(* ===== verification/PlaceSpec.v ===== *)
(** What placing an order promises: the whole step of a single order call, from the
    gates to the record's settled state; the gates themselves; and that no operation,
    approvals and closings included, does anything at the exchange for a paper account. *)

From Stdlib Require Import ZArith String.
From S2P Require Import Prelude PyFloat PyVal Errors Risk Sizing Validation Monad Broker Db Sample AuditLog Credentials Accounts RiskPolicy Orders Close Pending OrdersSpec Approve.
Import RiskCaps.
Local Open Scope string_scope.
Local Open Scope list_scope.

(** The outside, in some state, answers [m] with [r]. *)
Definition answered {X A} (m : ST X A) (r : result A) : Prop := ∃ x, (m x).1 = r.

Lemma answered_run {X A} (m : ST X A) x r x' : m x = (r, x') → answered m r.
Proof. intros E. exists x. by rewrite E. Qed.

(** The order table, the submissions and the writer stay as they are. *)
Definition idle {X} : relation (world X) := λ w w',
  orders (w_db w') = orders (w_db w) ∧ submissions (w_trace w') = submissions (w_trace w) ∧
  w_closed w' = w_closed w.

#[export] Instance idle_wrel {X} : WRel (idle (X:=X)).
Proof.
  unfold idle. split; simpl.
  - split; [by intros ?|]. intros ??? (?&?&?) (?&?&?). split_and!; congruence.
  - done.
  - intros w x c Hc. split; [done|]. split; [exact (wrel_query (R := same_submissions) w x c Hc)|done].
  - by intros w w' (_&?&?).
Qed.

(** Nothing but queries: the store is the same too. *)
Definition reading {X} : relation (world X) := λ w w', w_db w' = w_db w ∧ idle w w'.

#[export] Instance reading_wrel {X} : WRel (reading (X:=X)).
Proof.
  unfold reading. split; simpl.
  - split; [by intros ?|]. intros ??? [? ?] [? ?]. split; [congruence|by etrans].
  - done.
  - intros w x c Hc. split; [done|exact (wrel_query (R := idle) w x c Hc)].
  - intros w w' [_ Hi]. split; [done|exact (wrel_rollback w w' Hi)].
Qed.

____________________

> **Instructions to follow**: Lines that include the word "Definition" — how many are there in the data? Answer with the number alone.

> **Answer section**: 3